Go through the data and count the lines holding the string "depth". Write only the number.

[Records supplied]

(** Formats that crash the renderer: a depth below 8 bits and no channel
    divide by zero before the check of the depth, and a rate above the one the
    divider can produce (here 1500000 Hz) divides by the zero divider in
    [i2s_set_clk], on every block and whatever its contents. *)
Theorem render_samples_format_faults {DummyRoom0 : DummyRoom} irqs r0 s buf buf_len channels bits :
  boot_renderer irqs r0 = Ret (tt, s) ->
  0 <= bits < 8 ->
  render_samples buf buf_len (format channels 44100 bits) s = Fault DivideByZero /\
  render_samples buf buf_len (format 0 44100 16) s = Fault DivideByZero /\
  render_samples buf buf_len (format channels 1500000 16) s = Fault DivideByZero.
Proof.
  intros E Hb. destruct (boot_runs irqs r0) as (s' & E' & _ & _ & Hi & _).
  rewrite E in E'. injection E' as <-. split_and!.
  - unfold render_samples. rewrite (run_bind _ _ _ (Some boot_config) s) by (unfold gets; by rewrite Hi).
    rewrite (run_bind _ _ _ boot_config s) by done. rewrite (run_bind _ _ _ tt s) by done.
    cbn [wBitsPerSample format]. by rewrite (Z.div_small bits 8) by lia.
  - unfold render_samples. rewrite (run_bind _ _ _ (Some boot_config) s) by (unfold gets; by rewrite Hi).
    rewrite (run_bind _ _ _ boot_config s) by done. by rewrite (run_bind _ _ _ tt s) by done.
  - assert ((fun m => match m with Ret (_, s) => match i2s_set_sample_rates 0 1500000 (i2s s) with
             Ret _ => false | Fault e => bool_decide (e = DivideByZero) end | Fault _ => false end)
           (boot_renderer irqs r0) = true) as Hc by (vm_compute; reflexivity).
    rewrite E in Hc. cbv beta in Hc. clear E. unfold render_samples.
    rewrite (run_bind _ _ _ (Some boot_config) s) by (unfold gets; by rewrite Hi).
    rewrite (run_bind _ _ _ boot_config s) by done. apply run_bind_fault.
    change (negb _) with true. cbn [when]. apply run_bind_fault. unfold on_i2s.
    change (i2s_num boot_config) with 0. change (nSamplesPerSec _) with 1500000.
    destruct (i2s_set_sample_rates 0 1500000 (i2s s)) as [| e]; [discriminate Hc |].
    apply bool_decide_eq_true in Hc as ->. reflexivity.
Qed.

(** * Witnesses *)

(** A frame with four spare bytes behind [dummy]. *)
Definition roomy : DummyRoom := {| dummy_room := 8 |}.
#[local] Existing Instance roomy.

Definition any_regs : Z -> field -> Z := fun _ _ => 0.
Definition demo_irqs : list (list (Z * Z)) := [[(4096, 0)]; [(4096, 1); (4096, 2)]].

[/Records supplied]

> Output for this exercise: 2